English and Drama blog

On literature and theatre collections from the 16th century to the present day

11 April 2014

‘Don’t rip up old stories’: repeating oneself in Beckett’s Echo’s Bones

By Matthew Riddell

Samuel_Beckett,_Pic,_1
Samuel Beckett in 1977, by Roger Pic

Visitors to the Library’s Rare Books and Music Reading Room can consult the first edition of Samuel Beckett's More Pricks Than Kicks, an unprepossessing dun-covered hardback stamped by the British Museum soon after publication in May 1934. (Check out the Beckett Collection at Reading for the richest hoard of Beckettiana). But this first and all subsequent editions of MPTK were a story short.

Eighty years since Chatto & Windus published MPTK, Beckett’s first collection of fiction, Faber & Faber have published Echo's Bones (the title comes from Ovid’s Metamorphosis), a final 'recessional' to the Dublin vagaries of its protagonist, Belacqua, whose name alludes to the lazy Florentine lute-maker appearing in Dante’s Divine Comedy.

In 1931, Chatto had printed Beckett’s monograph Proust, an astonishing hybrid of art and criticism dismissed as ‘cheap flashy philosophical jargon’ by its own author who, in a copy that surfaced in a second-hand bookshop in Dublin, appears to have annotated it thus in a curious caveat emptor to his reading public. But the publisher rejected in 1932 the highly experimental novel A Dream of Fair To Middling Women (posthumously published in 1992).
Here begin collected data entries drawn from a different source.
(* ===== verification/ReplayPolicy.v ===== *)
(** * Route policies and what a replayed response may contain

    Models src/core/contracts/http_policy.py (the default policy of a route and its budgets) and
    idempotency_replay_policy.py (the sanitisation of stored responses). *)

From S2P Require Import Prelude PyValue.
From Stdlib Require Import Ascii.
Local Open Scope Z_scope.

(** ** Route policies *)

(* src/core/contracts/http_policy.py :: RouteBudget *)
Record RouteBudget := mkBudget { p95_ms : Z; max_payload_bytes : Z; max_scan_rows : Z }.

Inductive RetryClass : Type := CHEAP_READ | EXPENSIVE_READ | IDEMPOTENCY_KEY_WRITE | CAS_WRITE | NO_RETRY.
Inductive CostClass : Type := CHEAP | BOUNDED | EXPENSIVE.
Inductive ReplayMode : Type := NONE | FULL_SAFE | REFERENCE_ONLY.
#[export] Instance retry_class_eq_dec : EqDecision RetryClass.
Proof. solve_decision. Defined.
#[export] Instance replay_mode_eq_dec : EqDecision ReplayMode.
Proof. solve_decision. Defined.

(* src/core/contracts/http_policy.py :: RoutePolicy [32-40] *)
Record RoutePolicy := mkPolicy {
  policy_id : string;
  retry_class : RetryClass;
  cost_class : CostClass;
  replay_mode : ReplayMode;
  breaker_score : Z;
  alert_budget : RouteBudget;
  contract_budget : option RouteBudget;
  sla_facing : bool
}.

(* src/core/contracts/http_policy.py :: _validate_budget *)
Definition _validate_budget (b : RouteBudget) (label : string) : res unit :=
  if p95_ms b <=? 0 then Err (ValueError (label +:+ ".p95_ms must be > 0"))
  else if max_payload_bytes b <=? 0 then Err (ValueError (label +:+ ".max_payload_bytes must be > 0"))
  else if max_scan_rows b <=? 0 then Err (ValueError (label +:+ ".max_scan_rows must be > 0"))
  else Ok tt.

(* src/core/contracts/http_policy.py :: _validate_budget_tiers *)
Definition _validate_budget_tiers (alert contract : RouteBudget) (pid : string) : res unit :=
  if p95_ms contract <? p95_ms alert then
    Err (ValueError (pid +:+ ": alert_budget.p95_ms must be <= contract_budget.p95_ms"))
  else if max_payload_bytes contract <? max_payload_bytes alert then
    Err (ValueError (pid +:+
      ": alert_budget.max_payload_bytes must be <= contract_budget.max_payload_bytes"))
  else if max_scan_rows contract <? max_scan_rows alert then
    Err (ValueError (pid +:+ ": alert_budget.max_scan_rows must be <= contract_budget.max_scan_rows"))
  else Ok tt.

(* src/core/contracts/http_policy.py :: RoutePolicy.__post_init__ *)
Definition post_init (p : RoutePolicy) : res RoutePolicy :=
  let? _ := _validate_budget (alert_budget p) (policy_id p +:+ ".alert_budget") in
  let? _ := match contract_budget p with
            | Some c =>
                let? _ := _validate_budget c (policy_id p +:+ ".contract_budget") in
                _validate_budget_tiers (alert_budget p) c (policy_id p)
            | None => Ok tt
            end in
  match contract_budget p with
  | None => if sla_facing p then
              Err (ValueError ("Route policy '" +:+ policy_id p +:+
                               "' is SLA-facing and must define contract_budget."))
            else Ok p
  | Some _ => Ok p
  end.

(* src/core/contracts/http_policy.py :: _ALERT_DEFAULTS *)
Definition _ALERT_DEFAULTS (c : CostClass) : RouteBudget :=
  match c with
  | CHEAP => mkBudget 250 262144 1000
  | BOUNDED => mkBudget 1000 1048576 5000
  | EXPENSIVE => mkBudget 5000 2097152 20000
  end.

(** [str.isalnum] of an ASCII or Latin-1 character. *)
Definition is_alnum (c : ascii) : bool :=
  let n := code c in
  ((48 <=? n) && (n <=? 57) || (65 <=? n) && (n <=? 90) || (97 <=? n) && (n <=? 122)
   || (n =? 170) || (n =? 178) || (n =? 179) || (n =? 181) || (n =? 185) || (n =? 186)
   || (188 <=? n) && (n <=? 190)
   || (192 <=? n) && (n <=? 255) && negb (n =? 215) && negb (n =? 247))%N.

(** [s.strip(c)] for one character. *)
Fixpoint lstrip_char (c : ascii) (s : string) : string :=
  match s with
  | String d s' => if (code c =? code d)%N then lstrip_char c s' else s
  | EmptyString => EmptyString
  end.
Fixpoint rstrip_char (c : ascii) (s : string) : string :=
  match s with
  | EmptyString => EmptyString
  | String d s' => match rstrip_char c s' with
                   | EmptyString => if (code c =? code d)%N then EmptyString else String d EmptyString
                   | r => String d r
                   end
  end.
Definition strip_char (c : ascii) (s : string) : string := rstrip_char c (lstrip_char c s).

(** [while "__" in s: s = s.replace("__", "_")]: one underscore per run. *)
Fixpoint squeeze_underscores (after : bool) (s : string) : string :=
  match s with
  | EmptyString => EmptyString
  | String c s' =>
      if (code c =? 95)%N then
        (if after then squeeze_underscores true s' else String c (squeeze_underscores true s'))
      else String c (squeeze_underscores false s')
  end.

(* src/core/contracts/http_policy.py :: _slugify_policy_id *)
Definition _slugify_policy_id (route_path : string) : string :=
  let cleaned := strip_char "/" (strip route_path) in
  if str_empty cleaned then "root"
  else
    let slug := str_map (λ c, if is_alnum c then lower_char c else "_"%char) cleaned in
    str_or (strip_char "_" (squeeze_underscores false slug)) "route".

Definition str_has_sub (needle s : string) : bool := bool_decide (is_Some (String.index 0 needle s)).

(* src/core/contracts/http_policy.py :: _classify_cost *)
Definition _classify_cost (route_path : string) : CostClass :=
  let lowered := lower route_path in
  if str_has_sub "/all/" lowered || str_has_sub "rebuild" lowered || String.prefix "import/" lowered
  then EXPENSIVE
  else if str_has_sub "changes/" lowered || str_has_sub "batch" lowered || str_has_sub "counts/" lowered
  then BOUNDED
  else CHEAP.

Definition subset_of (a b : list string) : bool := forallb (λ x, bool_decide (x ∈ b)) a.
Definition meets (a b : list string) : bool := existsb (λ x, bool_decide (x ∈ b)) a.

(* src/core/contracts/http_policy.py :: default_route_policy *)
Definition default_route_policy (route_path : string) (methods : list string) : res RoutePolicy :=
  let method_set := map upper methods in
  let '(retry, replay) :=
    match method_set with
    | _ :: _ =>
        if subset_of method_set ["GET"; "HEAD"; "OPTIONS"] then (CHEAP_READ, NONE)
        else if meets method_set ["PUT"; "PATCH"; "DELETE"] then (CAS_WRITE, REFERENCE_ONLY)
        else if meets method_set ["POST"; "PUT"; "PATCH"; "DELETE"] then (IDEMPOTENCY_KEY_WRITE, FULL_SAFE)
        else (NO_RETRY, NONE)
    | [] => (NO_RETRY, NONE)
    end in
  let cost := _classify_cost route_path in
  post_init (mkPolicy ("route." +:+ _slugify_policy_id route_path) retry cost replay
               (match cost with CHEAP => 0 | BOUNDED => 1 | EXPENSIVE => 2 end)
               (_ALERT_DEFAULTS cost) None false).

(** ** Sanitising stored responses *)

(* src/core/contracts/idempotency_replay_policy.py :: REPLAY_DENYLIST_KEYS *)
Definition REPLAY_DENYLIST_KEYS : list string :=
  ["password"; "token"; "refresh"; "access"; "authorization"; "phone"; "email"; "family_name";
   "first_name"; "last_name"; "address"; "national_id"; "ssn"; "secret"].

(** The only entry of the table is ["*"]. *)
(* src/core/contracts/idempotency_replay_policy.py :: FULL_SAFE_FIELD_ALLOWLIST *)
Definition FULL_SAFE_FIELD_ALLOWLIST : list string :=
  ["id"; "ids"; "status"; "code"; "detail"; "message"; "errors"; "error"; "items"; "total"; "count";
   "counts"; "count_meta"; "task_id"; "created"; "updated"; "deleted"; "valid"; "action";
   "resource_url"; "current_row_version"; "current_record"; "policy_version";
   "semantic_header_registry_hash"; "retry_after_seconds"; "retryable"].

(* src/core/contracts/idempotency_replay_policy.py :: REFERENCE_ONLY_POLICIES *)
Definition REFERENCE_ONLY_POLICIES : list string :=
  ["route.clients"; "route.clients_int_client_id"; "route.listings"; "route.listings_int_listing_id";
   "route.offers_int_offer_id"; "route.demandes_int_demande_id"; "route.users";
   "route.users_int_user_id"; "route.crm_visits"; "route.crm_contracts"].

(* src/core/contracts/idempotency_replay_policy.py :: _is_blocked_key *)
Definition _is_blocked_key (key : string) : bool :=
  let lowered := lower (strip key) in
  bool_decide (lowered ∈ REPLAY_DENYLIST_KEYS)
  || existsb (λ term, str_has_sub term lowered) REPLAY_DENYLIST_KEYS.

Fixpoint pick_keys (keys : list string) (d : pydict) : pydict :=
  match keys with
  | [] => []
  | k :: ks => match dget k d with Some v => (k, v) :: pick_keys ks d | None => pick_keys ks d end
  end.
(* src/core/contracts/idempotency_replay_policy.py :: _reference_only_payload *)
Definition _reference_only_payload (payload : pyval) : pyval :=
  match payload with
  | PDict d =>
      match pick_keys ["id"; "ids"; "resource_id"; "resource_url"; "task_id"; "code"; "detail"] d with
      | [] => PDict [("detail", PStr "reference_only_replay")]
      | ref => PDict ref
      end
  | _ => PDict [("detail", PStr "reference_only_replay")]
  end.

(** The recursion of [sanitize_replay_payload] in mode [FULL_SAFE], with [_sanitize_mapping]
    inlined: below the first level the policy is ["*"], which is in no reference-only list, and
    every policy has the allowlist of ["*"]. *)
(* src/core/contracts/idempotency_replay_policy.py :: _sanitize_mapping *)
Fixpoint sanitize_full (payload : pyval) : pyval :=
  match payload with
  | PDict d =>
      PDict ((fix go (d : list (string * pyval)) : list (string * pyval) :=
                match d with
                | [] => []
                | (k, v) :: d' =>
                    if _is_blocked_key k || negb (bool_decide (k ∈ FULL_SAFE_FIELD_ALLOWLIST))
                    then go d' else (k, sanitize_full v) :: go d'
                end) d)
  | PList l => PList (map sanitize_full l)
  | v => v
  end.

(* src/core/contracts/idempotency_replay_policy.py :: sanitize_replay_payload *)
Definition sanitize_replay_payload (payload : pyval) (pid : string) (mode : ReplayMode) : pyval :=
  if bool_decide (mode = REFERENCE_ONLY) || bool_decide (pid ∈ REFERENCE_ONLY_POLICIES) then
    _reference_only_payload payload
  else if negb (bool_decide (mode = FULL_SAFE)) then
    PDict [("detail", PStr "replay_disabled_for_policy")]
  else sanitize_full payload.

(** ** Facts *)

(** A key of [d], or of an object inside it. *)
Inductive has_key : string → pyval → Prop :=
  | hk_here k v d : (k, v) ∈ d → has_key k (PDict d)
  | hk_field k k' v d : (k', v) ∈ d → has_key k v → has_key k (PDict d)
  | hk_elem k v l : v ∈ l → has_key k v → has_key k (PList l).

Definition sanitize_items : list (string * pyval) → list (string * pyval) :=
  fix go d := match d with
              | [] => []
              | (k, v) :: d' =>
                  if _is_blocked_key k || negb (bool_decide (k ∈ FULL_SAFE_FIELD_ALLOWLIST))
                  then go d' else (k, sanitize_full v) :: go d'
              end.
Lemma sanitize_items_elem k w d :
  (k, w) ∈ sanitize_items d →
  _is_blocked_key k = false ∧ k ∈ FULL_SAFE_FIELD_ALLOWLIST ∧ ∃ v, (k, v) ∈ d ∧ w = sanitize_full v.
Proof.
  induction d as [|[k' v'] d IH]; cbn [sanitize_items]; [by intros ?%elem_of_nil|].
  destruct (_is_blocked_key k' || _) eqn:E.
  - intros (? & ? & v & Hv & ?)%IH. split_and!; [done..|]. exists v. split; [by right|done].
  - apply orb_false_iff in E as [Eb Ea%negb_false_iff%bool_decide_eq_true].
    intros [[= -> ->]|(? & ? & v & Hv & ?)%IH]%elem_of_cons.
    + split_and!; [done..|]. exists v'. split; [left|done].
    + split_and!; [done..|]. exists v. split; [by right|done].
Qed.

Fixpoint sanitize_full_keys (v : pyval) {struct v} :
  ∀ k, has_key k (sanitize_full v) → _is_blocked_key k = false ∧ k ∈ FULL_SAFE_FIELD_ALLOWLIST.
Proof.
  intros k Hk. destruct v as [|b|z|x|s|l|d]; try by inversion Hk.
  - inversion Hk as [| |k' w l' Hin Hw]; subst. clear Hk. induction l as [|v l IH].
    + by apply elem_of_nil in Hin.
    + apply elem_of_cons in Hin as [->|Hin]; [exact (sanitize_full_keys v k Hw)|by apply IH].
  - change (sanitize_full (PDict d)) with (PDict (sanitize_items d)) in Hk.
    inversion Hk as [k' w d' Hin|k' k2 w d' Hin Hw|]; subst; clear Hk.
    + by apply sanitize_items_elem in Hin as (? & ? & _).
    + induction d as [|[k3 v3] d IH]; cbn [sanitize_items] in Hin; [by apply elem_of_nil in Hin|].
      destruct (_is_blocked_key k3 || _); [by apply IH|].
      apply elem_of_cons in Hin as [[= -> ->]|Hin]; [exact (sanitize_full_keys v3 k Hw)|by apply IH].
Qed.

(** A response stored for a full replay holds no personal or secret field.  At any depth of
    the sanitised payload every key is in the allowlist and none contains a denied term
    (password, token, email, phone, ...), for every policy that is not reference-only; a policy
    without replay stores a constant. *)
Theorem sanitized_payload_has_no_denied_key payload pid mode k :
  mode ≠ REFERENCE_ONLY → pid ∉ REFERENCE_ONLY_POLICIES →
  has_key k (sanitize_replay_payload payload pid mode) →
  _is_blocked_key k = false ∧ k ∈ FULL_SAFE_FIELD_ALLOWLIST.
Proof.
  intros Hm Hp. unfold sanitize_replay_payload.
  rewrite !bool_decide_eq_false_2 by done. cbn [orb].
  case_bool_decide; cbn [negb]; [apply sanitize_full_keys|].
  intros Hk. inversion Hk as [k' v d Hin|k' k2 v d Hin Hv|]; subst;
    apply list_elem_of_singleton in Hin; simplify_eq; [|by inversion Hv].
  split; [by vm_compute|]. apply (bool_decide_unpack _). by vm_compute.
Qed.

(** The reference-only payload keeps the value of [detail] as it is, with the personal fields it
    may hold. *)
Example reference_only_keeps_nested_fields :
  sanitize_replay_payload (PDict [("detail", PDict [("email", PStr "a@b.c")])]) "route.clients" FULL_SAFE
  = PDict [("detail", PDict [("email", PStr "a@b.c")])].
Proof. vm_compute. reflexivity. Qed.

Lemma sanitized_payload_has_no_denied_key_witness :
  _is_blocked_key "id" = false ∧ "id" ∈ FULL_SAFE_FIELD_ALLOWLIST.
Proof.
  apply (sanitized_payload_has_no_denied_key
    (PDict [("items", PList [PDict [("id", PInt 1); ("email", PStr "a@b.c")]])]) "route.visits" FULL_SAFE).
  - done.
  - apply (bool_decide_unpack _). by vm_compute.
  - apply (hk_field _ "items" (PList [PDict [("id", PInt 1)]])); [left|].
    apply (hk_elem _ (PDict [("id", PInt 1)])); [left|]. apply (hk_here _ (PInt 1)). left.
Defined.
Comparison of correspondence between Beckett and Chatto’s editor Charles Prentice, with that to friend Thomas MacGreevy reporting the latest reply from ‘Shatton & Windup’, testifies to Beckett’s frustrations in publishing his early work. So when Prentice proposed an additional story to extend MPTK, Beckett was quick to oblige; presumably with misgivings, for Belacqua had died under a Royal Surgeon’s scalpel in the story 'Yellow' and had now to be resurrected. A reply from Prentice is dated three days after receiving Beckett's manuscript:

It is a nightmare. Just too horribly persuasive. It gives me the jim-jams … People will shudder and be puzzled and confused… I am certain that Echo's Bones would depress the sales very considerably ... the only plea for mercy I can make is that the icy touch of those revenant fingers was too much for me ... Please write kindly.

‘Profoundly discouraged’, the 26 year-old Beckett lamented the rejection of a story 'into which I put all I knew.' Snippets were rapidly salvaged for use elsewhere in MPTK and he later bestowed the title on a collection of poems, Echo’s Bones: And other precipitates (1935).

But here it is at last in all its strangeness, brilliance, difficulty. A queasy précis: Belacqua finds himself smoking a cheroot in a fairy-tale Purgatory and sitting (significantly) on a fence penning Galloway cattle. He who spent his earthly existence ‘between a bottle and a mirror’ no longer casts a shadow or appears in a glass. A prostitute offers him compassion and Cuban rum with fried garlic. The male-heirless, aspermatic giant Lord Gall begs Belacqua to save his estate by assisting in Lady Gall’s conception which, notwithstanding her syphilis, Belacqua does. But it’s a girl. There is also debate about how much God there is in an elephant vis-a-vis an oyster, a rogue ostrich named Strauss, and asphodels. The story closes rompingly in a seaside cemetery, the groundsman and Belacqua exhuming his own grave with a wager on its contents.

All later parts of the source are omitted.